(586c) Selection of Polymorphic Forms Via Continuous Kinetically Controlled Msmpr Crystallization

Authors: 
Ferguson, S. T., Massachusetts Institute of Technology
Lai, T. T. C., Massachusetts Institute of Technology
Palmer, L., University of Strathclyde
Trout, B. L., Massachusetts Institute of Technology
Myerson, A. S., Massachusetts Institute of Technology



This work presents the first study of the mechanism controlling crystallization of polymorphs in continuous MSMPR type crystallizers. Crystallization is the dominant purification and separation technique used in the pharmaceutical industry, with more than 90% of small molecule pharmaceutical products utilizing a crystallization step in their production [1]. For this reason the understanding of polymorphism in continuous crystallization is vital for the future implementation of continuous processing in pharmaceutical manufacturing. It was found that if the MSMPR crystallization used in this study was operated at a steady state so that supersaturation exists with respect to both the metastable (alpha) and stable (beta) polymorphs for L-glutamic acid (a model monotropic organic system). The controlling mechanism as to which polymorph was produced was the relative rates of secondary nucleation of the two polymorphs.

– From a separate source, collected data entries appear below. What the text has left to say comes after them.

(** ** Reading *)

(** The loop that skips [off] bytes, in [m_copydata] and [m_copym]. *)
Fixpoint m_seek (c : list mbuf) (off : Z) : option (list mbuf * Z) :=
  match c with
  | [] => if 0 <? off then None else Some ([], off)
  | m :: r => if off <=? 0 then Some (c, off)
              else if off <? m_len m then Some (c, off) else m_seek r (off - m_len m)
  end.

(** The loop that copies [len] bytes. *)
Fixpoint copydata_loop (c : list mbuf) (off len : Z) : option (list Z) :=
  if len <=? 0 then Some []
  else
    match c with
    | [] => None
    | m :: r =>
        let count := Z.min (m_len m - off) len in
        rest ← copydata_loop r 0 (len - count);
        Some (slice off count (m_bytes m) ++ rest)
    end.

Definition m_copydata (c : list mbuf) (off len : Z) : option (list Z) :=
  if (off <? 0) || (len <? 0) then None
  else r ← m_seek c off; copydata_loop r.1 r.2 len.

(** The packet header of the first mbuf of the copy; [copyhdr] is set when the chain
    starts a packet. *)
Definition copym_hdr (copyhdr : bool) (n m : mbuf) (off0 len : Z) : mbuf :=
  if copyhdr then
    let n := m_dup_pkthdr n m in
    n <| m_pkthdr := (fun l => if len =? M_COPYALL then l - off0 else len) <$> m_pkthdr n |>
  else n.

(** One mbuf of the copy. *)
Definition copym_mbuf (copyhdr : bool) (n m : mbuf) (off off0 len : Z) : option mbuf :=
  let n := copym_hdr copyhdr n m off0 len in
  let l := Z.min len (m_len m - off) in
  match m_ext m with
  | Some size => Some (n <| m_ext := Some size |> <| m_data := m_data m + off |>
                         <| m_bytes := slice off l (m_bytes m) |>)
  | None => m_put n 0 (slice off l (m_bytes m))
  end.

This is due to the fact that when solution mediated polymorphic transformation is eliminated, the ability to sustain the number of particles in the crystallizer at a given residence time becomes the controlling factor as to which polymorph or the relative amount of each that are produced. This enabled selective crystallization of either the meta-stable or stable form by a purely kinetically controlled crystallization, and may provide the first robust and scalable method for isolation of metastable forms on an industrial scale. The use of mother liquor recycle enabled the yield in either of these scenarios to at least match that of the equivalent batch crystallization [2].

[1]        Variankaval, N., Cote, A. S., Doherty, M. F. (2008). From Form to Function: Crystallization of Active Pharmaceutical Ingredients.  AIChE Journal 54(7): 1682-1688.

[2]        Wong, S.Y., Tatusko, A.P., Trout, B.L., Myerson, A.S. (2012). Development of Continuous Crystallization Processes. Using a Single-Stage, Mixed-Suspension, Mixed-Product Removal Crystallizer with Recycle. Cryst. Growth & Des. 12(11), 5701-5707.